> **Input material**:
************

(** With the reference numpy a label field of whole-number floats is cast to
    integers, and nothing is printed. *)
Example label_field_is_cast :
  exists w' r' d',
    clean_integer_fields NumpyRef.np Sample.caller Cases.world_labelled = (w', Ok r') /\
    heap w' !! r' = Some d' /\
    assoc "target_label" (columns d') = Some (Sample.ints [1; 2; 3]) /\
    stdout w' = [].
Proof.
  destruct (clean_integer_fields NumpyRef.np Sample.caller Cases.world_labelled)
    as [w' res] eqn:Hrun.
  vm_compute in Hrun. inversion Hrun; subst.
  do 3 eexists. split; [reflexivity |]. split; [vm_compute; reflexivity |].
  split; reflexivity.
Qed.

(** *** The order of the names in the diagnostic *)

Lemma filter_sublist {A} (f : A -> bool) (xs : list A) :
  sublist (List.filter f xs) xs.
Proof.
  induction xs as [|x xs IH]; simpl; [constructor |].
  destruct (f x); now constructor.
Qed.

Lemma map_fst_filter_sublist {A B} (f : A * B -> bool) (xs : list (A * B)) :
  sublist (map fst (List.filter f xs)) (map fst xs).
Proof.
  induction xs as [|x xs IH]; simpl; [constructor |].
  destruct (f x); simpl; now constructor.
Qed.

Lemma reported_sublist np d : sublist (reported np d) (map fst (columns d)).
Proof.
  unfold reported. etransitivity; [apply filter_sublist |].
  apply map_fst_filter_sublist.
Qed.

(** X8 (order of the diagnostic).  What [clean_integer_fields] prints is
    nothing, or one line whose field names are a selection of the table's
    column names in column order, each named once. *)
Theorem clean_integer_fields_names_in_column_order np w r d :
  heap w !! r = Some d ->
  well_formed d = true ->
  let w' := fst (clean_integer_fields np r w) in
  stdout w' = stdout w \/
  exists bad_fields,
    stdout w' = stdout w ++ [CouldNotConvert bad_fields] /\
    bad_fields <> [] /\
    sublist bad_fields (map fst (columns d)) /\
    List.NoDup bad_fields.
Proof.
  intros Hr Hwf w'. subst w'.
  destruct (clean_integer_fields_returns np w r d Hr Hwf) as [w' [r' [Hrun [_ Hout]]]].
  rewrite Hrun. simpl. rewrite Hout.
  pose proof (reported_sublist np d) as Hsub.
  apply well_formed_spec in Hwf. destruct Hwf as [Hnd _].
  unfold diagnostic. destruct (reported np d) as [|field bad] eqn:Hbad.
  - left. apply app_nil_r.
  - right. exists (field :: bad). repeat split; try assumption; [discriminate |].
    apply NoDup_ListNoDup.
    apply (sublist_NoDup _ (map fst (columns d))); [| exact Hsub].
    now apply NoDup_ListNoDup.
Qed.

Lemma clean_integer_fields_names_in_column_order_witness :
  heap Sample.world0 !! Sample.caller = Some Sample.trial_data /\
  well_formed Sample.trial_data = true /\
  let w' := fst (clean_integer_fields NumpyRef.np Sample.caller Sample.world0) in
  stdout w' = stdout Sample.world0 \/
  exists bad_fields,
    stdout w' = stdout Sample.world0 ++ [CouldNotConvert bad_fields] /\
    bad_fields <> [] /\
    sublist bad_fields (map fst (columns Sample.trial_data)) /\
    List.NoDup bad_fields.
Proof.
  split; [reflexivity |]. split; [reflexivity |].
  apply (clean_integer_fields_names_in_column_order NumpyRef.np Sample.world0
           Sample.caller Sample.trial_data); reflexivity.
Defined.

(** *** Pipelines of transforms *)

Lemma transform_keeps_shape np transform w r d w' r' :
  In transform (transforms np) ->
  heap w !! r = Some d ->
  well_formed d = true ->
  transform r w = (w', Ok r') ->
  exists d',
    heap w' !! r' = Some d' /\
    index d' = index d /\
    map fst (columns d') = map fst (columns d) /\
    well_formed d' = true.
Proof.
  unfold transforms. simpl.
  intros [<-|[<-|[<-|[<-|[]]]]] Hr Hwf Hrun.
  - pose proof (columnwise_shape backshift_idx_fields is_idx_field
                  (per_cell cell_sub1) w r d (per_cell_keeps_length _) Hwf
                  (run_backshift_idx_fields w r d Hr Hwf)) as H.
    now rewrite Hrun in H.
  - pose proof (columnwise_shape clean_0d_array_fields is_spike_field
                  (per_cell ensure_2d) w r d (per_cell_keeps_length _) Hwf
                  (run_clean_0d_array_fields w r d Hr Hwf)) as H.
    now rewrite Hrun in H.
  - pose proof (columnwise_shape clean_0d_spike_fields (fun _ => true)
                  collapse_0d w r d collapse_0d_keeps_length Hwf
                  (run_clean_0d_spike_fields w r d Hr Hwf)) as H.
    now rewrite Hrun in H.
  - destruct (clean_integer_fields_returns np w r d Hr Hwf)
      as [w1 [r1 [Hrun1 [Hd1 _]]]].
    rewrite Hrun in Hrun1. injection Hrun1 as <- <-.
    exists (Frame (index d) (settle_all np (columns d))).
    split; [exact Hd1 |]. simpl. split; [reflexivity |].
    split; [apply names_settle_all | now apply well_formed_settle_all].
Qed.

************

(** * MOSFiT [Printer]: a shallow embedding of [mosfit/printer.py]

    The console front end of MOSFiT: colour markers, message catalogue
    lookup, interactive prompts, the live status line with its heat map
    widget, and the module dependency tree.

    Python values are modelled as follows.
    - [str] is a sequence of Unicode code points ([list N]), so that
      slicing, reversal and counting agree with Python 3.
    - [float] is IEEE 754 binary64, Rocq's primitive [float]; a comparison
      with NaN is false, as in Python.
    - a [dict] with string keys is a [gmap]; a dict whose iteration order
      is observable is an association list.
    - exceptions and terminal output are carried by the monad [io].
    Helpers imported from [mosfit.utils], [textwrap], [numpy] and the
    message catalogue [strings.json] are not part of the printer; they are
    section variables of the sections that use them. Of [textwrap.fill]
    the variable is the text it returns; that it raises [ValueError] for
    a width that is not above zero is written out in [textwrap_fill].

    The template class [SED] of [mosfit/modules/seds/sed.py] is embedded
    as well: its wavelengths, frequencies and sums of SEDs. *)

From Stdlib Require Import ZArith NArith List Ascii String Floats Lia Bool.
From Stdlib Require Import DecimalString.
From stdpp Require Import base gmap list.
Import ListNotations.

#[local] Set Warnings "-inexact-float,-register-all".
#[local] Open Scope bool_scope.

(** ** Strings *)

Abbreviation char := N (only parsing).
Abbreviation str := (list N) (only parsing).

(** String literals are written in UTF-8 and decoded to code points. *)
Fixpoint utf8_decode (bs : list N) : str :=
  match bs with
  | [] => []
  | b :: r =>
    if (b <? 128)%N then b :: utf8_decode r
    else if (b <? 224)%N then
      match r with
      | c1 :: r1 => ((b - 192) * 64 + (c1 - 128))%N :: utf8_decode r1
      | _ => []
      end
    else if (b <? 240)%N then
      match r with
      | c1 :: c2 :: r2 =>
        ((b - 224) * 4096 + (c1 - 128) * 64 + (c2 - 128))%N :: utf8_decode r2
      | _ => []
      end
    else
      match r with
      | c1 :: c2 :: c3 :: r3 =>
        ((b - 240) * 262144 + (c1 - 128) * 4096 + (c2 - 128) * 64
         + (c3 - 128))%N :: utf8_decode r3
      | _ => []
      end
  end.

************

Write out exactly the lines that fall from the line with "- left. apply app_nil_r." to the line with "stdout w' = stdout Sample.world0 ++" in the records above, keeping both ends.

  - left. apply app_nil_r.
  - right. exists (field :: bad). repeat split; try assumption; [discriminate |].
    apply NoDup_ListNoDup.
    apply (sublist_NoDup _ (map fst (columns d))); [| exact Hsub].
    now apply NoDup_ListNoDup.
Qed.

Lemma clean_integer_fields_names_in_column_order_witness :
  heap Sample.world0 !! Sample.caller = Some Sample.trial_data /\
  well_formed Sample.trial_data = true /\
  let w' := fst (clean_integer_fields NumpyRef.np Sample.caller Sample.world0) in
  stdout w' = stdout Sample.world0 \/
  exists bad_fields,
    stdout w' = stdout Sample.world0 ++ [CouldNotConvert bad_fields] /\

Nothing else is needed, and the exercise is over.